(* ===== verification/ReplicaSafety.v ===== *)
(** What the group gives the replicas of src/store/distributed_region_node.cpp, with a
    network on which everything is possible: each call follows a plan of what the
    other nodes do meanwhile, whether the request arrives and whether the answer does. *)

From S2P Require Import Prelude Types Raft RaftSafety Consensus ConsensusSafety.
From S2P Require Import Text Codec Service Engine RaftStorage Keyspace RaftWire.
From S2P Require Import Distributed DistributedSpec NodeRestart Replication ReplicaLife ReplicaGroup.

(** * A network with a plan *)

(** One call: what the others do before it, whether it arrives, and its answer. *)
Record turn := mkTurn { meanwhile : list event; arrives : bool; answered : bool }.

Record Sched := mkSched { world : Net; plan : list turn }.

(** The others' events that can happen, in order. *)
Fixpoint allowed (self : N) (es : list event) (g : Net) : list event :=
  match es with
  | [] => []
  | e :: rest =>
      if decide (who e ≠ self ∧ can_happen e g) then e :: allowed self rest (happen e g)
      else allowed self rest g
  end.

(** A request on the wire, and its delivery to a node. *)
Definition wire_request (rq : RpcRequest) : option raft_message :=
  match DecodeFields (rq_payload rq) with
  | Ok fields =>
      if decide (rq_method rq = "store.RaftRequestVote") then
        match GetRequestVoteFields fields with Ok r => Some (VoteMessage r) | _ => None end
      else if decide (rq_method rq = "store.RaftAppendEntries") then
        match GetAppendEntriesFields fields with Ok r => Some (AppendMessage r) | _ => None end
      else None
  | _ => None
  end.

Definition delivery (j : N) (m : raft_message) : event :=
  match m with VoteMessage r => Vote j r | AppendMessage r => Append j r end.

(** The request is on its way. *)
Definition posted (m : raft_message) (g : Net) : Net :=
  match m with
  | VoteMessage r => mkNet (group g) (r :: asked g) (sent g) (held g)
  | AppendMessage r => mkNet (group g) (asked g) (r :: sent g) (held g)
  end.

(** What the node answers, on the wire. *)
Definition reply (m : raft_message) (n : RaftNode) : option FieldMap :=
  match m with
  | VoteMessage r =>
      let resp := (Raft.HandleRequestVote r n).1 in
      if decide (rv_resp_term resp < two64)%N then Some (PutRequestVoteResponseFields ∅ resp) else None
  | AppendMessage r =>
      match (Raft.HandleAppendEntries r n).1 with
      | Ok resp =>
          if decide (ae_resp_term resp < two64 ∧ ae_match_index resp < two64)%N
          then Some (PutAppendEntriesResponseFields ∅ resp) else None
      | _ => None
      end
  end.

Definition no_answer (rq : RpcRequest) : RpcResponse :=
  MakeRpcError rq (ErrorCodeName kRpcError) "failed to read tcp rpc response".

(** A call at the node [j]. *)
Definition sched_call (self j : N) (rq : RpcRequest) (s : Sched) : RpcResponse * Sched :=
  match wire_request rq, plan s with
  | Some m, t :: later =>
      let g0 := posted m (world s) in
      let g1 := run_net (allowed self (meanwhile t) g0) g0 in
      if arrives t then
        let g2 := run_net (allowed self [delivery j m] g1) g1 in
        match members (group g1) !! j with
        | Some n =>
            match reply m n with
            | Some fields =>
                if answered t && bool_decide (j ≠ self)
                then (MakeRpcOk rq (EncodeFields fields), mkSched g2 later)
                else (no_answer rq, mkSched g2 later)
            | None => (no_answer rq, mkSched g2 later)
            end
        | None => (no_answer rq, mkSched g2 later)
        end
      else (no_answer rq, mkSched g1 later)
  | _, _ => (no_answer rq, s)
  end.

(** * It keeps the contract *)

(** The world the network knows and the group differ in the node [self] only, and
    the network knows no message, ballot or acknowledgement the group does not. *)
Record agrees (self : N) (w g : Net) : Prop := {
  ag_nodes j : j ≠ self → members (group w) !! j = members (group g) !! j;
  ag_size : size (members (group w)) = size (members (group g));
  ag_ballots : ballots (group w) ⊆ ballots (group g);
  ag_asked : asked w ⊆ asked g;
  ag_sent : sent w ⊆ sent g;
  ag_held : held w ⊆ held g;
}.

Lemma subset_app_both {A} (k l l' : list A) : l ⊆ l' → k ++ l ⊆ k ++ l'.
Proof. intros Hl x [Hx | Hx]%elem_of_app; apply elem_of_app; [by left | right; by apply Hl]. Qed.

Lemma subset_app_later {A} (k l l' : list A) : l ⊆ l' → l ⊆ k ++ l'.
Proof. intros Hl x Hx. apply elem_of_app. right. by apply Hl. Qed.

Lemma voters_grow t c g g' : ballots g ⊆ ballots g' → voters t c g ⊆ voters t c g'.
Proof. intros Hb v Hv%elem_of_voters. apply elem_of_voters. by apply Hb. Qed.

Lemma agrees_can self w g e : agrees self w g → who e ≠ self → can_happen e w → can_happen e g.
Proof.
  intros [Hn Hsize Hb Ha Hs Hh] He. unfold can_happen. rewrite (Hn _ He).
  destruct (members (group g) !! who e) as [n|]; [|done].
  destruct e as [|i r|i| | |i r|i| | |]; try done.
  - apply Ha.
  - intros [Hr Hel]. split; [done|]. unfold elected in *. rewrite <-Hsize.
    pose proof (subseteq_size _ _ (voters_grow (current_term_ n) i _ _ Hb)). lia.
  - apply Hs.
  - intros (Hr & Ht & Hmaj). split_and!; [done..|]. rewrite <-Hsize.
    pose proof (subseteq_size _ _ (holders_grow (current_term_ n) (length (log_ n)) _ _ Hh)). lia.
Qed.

--

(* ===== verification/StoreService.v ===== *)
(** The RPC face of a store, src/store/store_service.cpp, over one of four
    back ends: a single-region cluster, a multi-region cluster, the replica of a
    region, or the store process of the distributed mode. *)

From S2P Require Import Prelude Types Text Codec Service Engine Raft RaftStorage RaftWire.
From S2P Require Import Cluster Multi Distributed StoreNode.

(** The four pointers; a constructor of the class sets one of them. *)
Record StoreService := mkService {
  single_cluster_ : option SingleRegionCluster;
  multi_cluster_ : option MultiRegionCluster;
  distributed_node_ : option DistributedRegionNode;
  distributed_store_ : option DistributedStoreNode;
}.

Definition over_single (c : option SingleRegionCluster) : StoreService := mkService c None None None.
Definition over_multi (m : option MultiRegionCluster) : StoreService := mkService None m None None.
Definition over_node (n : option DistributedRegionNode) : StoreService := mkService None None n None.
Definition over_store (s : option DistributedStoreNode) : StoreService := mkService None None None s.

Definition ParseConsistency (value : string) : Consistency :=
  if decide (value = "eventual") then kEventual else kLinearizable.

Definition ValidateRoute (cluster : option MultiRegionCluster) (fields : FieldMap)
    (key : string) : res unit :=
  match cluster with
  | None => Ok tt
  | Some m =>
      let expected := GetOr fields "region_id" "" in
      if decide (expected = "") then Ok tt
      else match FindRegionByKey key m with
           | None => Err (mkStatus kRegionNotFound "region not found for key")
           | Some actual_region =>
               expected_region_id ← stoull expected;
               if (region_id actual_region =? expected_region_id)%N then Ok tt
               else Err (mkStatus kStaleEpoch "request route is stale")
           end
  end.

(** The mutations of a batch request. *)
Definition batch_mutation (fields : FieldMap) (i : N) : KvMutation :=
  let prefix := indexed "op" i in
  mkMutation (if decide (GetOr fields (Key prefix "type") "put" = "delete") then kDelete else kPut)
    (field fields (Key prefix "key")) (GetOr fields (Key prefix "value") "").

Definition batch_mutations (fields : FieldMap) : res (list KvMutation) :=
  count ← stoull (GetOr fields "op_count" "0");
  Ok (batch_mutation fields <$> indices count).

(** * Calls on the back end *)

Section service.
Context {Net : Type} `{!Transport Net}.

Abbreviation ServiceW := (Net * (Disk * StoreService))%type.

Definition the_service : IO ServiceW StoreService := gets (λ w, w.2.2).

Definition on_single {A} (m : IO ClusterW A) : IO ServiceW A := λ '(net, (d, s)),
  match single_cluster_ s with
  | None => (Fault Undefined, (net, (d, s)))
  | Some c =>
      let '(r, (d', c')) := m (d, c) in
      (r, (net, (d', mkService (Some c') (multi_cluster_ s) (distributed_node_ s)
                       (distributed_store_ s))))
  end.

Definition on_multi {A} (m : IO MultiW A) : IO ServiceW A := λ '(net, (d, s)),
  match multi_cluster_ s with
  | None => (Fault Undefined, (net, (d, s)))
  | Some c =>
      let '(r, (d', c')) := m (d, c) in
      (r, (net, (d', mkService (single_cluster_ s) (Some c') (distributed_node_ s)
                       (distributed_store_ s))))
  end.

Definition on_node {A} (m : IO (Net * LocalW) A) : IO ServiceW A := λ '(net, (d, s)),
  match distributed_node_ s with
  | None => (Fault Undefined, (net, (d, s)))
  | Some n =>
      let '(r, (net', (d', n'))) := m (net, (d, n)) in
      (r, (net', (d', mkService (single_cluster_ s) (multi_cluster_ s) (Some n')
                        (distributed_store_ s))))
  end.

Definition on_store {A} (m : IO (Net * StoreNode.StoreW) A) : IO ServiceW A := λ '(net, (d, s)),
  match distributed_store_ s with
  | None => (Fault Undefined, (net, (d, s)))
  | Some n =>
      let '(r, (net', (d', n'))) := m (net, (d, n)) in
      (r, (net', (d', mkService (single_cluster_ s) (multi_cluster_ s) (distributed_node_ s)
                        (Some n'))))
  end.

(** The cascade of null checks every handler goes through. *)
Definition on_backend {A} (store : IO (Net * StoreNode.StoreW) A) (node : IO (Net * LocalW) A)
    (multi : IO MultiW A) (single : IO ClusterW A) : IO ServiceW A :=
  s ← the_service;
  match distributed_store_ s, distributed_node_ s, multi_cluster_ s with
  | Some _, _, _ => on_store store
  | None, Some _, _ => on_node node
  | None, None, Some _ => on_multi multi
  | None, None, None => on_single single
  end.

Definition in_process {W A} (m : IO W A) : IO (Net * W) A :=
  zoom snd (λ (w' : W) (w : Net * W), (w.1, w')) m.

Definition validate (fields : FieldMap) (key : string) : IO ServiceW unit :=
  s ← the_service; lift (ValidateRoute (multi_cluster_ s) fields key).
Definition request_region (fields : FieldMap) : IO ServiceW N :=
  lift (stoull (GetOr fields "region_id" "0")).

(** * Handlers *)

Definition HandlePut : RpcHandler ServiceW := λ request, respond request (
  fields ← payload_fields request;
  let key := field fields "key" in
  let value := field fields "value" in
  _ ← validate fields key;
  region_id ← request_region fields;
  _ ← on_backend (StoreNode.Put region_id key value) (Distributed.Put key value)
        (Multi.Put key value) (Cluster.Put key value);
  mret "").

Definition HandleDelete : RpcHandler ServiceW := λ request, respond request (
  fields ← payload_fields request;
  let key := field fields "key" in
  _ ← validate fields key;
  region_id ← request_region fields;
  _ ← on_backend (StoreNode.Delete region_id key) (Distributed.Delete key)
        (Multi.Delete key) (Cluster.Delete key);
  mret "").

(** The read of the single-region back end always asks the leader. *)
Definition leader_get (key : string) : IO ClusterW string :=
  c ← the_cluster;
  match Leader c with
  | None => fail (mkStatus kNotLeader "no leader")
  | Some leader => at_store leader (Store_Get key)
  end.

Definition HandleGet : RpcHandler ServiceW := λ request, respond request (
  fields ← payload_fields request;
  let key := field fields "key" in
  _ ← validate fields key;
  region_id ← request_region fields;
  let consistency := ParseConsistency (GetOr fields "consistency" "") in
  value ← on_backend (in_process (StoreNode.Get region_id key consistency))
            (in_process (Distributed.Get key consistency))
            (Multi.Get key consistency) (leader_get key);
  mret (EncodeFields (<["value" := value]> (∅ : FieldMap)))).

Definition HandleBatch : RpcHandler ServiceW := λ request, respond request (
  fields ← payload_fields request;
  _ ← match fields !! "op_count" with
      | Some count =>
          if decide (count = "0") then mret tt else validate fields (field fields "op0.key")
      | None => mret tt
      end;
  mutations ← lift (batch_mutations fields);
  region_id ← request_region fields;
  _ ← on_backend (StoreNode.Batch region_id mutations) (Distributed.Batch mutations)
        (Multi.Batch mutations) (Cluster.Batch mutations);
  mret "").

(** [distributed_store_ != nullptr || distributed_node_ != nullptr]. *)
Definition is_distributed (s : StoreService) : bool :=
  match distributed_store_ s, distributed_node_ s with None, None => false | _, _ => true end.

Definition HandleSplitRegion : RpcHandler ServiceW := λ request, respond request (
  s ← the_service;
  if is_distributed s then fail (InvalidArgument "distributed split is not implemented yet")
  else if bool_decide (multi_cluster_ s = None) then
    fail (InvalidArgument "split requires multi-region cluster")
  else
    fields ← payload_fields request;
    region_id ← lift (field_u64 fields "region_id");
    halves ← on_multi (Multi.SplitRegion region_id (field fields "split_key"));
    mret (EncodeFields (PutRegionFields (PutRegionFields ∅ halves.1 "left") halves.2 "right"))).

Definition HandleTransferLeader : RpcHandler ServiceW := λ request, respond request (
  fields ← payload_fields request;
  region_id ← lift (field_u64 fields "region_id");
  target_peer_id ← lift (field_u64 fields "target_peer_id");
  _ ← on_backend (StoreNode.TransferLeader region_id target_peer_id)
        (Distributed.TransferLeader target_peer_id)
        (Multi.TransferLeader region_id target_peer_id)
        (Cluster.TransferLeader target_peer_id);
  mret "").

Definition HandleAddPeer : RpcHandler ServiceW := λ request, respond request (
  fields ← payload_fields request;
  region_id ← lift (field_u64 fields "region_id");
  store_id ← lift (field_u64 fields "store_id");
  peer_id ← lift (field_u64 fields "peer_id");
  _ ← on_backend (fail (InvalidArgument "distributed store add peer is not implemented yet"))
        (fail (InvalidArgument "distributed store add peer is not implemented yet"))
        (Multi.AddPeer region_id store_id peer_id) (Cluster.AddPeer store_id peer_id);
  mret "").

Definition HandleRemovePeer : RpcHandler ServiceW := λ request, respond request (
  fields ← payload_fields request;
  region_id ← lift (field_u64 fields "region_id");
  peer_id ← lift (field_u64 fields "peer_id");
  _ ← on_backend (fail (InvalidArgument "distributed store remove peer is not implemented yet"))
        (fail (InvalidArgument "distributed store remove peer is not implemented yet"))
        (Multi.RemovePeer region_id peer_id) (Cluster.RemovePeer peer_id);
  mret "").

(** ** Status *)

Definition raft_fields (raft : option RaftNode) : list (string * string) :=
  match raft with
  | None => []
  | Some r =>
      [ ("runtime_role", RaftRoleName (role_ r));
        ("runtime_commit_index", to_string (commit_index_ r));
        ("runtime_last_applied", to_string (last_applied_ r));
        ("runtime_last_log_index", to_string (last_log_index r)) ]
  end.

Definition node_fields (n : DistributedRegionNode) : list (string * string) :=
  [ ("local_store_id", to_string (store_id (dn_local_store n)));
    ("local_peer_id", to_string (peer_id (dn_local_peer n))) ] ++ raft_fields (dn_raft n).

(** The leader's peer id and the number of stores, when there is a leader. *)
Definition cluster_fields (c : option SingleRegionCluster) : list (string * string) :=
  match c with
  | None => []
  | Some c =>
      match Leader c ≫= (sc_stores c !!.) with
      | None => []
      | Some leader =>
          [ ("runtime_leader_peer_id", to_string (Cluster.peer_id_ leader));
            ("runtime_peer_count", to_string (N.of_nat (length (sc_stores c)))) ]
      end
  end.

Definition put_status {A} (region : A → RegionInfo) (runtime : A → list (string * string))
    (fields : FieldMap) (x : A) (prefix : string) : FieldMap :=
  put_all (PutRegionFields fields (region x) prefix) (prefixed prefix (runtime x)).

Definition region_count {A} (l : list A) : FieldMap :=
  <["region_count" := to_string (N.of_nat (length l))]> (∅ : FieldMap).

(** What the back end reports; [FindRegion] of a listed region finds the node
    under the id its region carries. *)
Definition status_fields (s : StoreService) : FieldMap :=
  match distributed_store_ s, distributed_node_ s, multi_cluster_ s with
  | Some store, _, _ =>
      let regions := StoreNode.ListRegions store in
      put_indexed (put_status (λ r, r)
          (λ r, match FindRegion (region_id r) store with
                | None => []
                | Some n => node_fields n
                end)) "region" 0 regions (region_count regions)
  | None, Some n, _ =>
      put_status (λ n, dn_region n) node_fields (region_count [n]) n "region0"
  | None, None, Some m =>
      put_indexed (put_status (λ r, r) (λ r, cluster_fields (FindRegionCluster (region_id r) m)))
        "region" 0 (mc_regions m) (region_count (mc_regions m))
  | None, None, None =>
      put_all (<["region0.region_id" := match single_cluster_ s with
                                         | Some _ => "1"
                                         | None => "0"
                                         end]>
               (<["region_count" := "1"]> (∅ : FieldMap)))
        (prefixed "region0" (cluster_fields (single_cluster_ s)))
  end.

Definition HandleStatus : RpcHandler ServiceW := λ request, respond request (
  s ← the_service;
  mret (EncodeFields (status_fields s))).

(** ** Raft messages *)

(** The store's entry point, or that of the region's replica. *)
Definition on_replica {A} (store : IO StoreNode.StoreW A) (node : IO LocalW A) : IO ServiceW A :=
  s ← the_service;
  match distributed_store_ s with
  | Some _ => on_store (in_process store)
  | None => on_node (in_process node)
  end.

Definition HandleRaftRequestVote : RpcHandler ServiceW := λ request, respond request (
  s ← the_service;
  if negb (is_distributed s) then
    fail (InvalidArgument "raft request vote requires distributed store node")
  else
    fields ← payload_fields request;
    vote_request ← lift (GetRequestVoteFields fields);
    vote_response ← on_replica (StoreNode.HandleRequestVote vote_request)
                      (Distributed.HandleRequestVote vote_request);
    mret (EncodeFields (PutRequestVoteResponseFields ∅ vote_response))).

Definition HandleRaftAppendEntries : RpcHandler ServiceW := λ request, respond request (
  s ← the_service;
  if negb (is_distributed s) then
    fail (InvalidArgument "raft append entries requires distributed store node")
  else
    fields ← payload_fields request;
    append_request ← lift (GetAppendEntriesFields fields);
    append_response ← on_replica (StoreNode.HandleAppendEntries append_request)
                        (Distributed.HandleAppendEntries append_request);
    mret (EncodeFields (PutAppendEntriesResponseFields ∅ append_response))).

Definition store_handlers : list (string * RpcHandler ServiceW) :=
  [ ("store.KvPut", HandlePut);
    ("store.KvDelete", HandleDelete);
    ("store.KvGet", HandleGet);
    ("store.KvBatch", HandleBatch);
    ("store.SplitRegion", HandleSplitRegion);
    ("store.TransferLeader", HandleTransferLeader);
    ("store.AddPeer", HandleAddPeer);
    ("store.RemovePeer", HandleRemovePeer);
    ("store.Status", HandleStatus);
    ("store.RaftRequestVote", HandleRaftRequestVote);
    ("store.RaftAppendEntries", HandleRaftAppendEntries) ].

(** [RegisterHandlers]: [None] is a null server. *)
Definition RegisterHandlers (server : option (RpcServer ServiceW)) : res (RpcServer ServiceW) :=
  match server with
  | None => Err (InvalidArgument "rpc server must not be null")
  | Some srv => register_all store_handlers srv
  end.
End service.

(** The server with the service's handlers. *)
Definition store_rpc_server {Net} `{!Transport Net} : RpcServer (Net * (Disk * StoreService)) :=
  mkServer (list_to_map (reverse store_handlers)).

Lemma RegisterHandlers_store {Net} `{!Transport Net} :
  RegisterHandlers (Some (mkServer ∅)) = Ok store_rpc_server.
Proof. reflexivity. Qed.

- What is expected -
Find the string "that" in the entries above. Copy each line where it occurs.

- Output -
(** The others' events that can happen, in order. *)
(** The store's entry point, or that of the region's replica. *)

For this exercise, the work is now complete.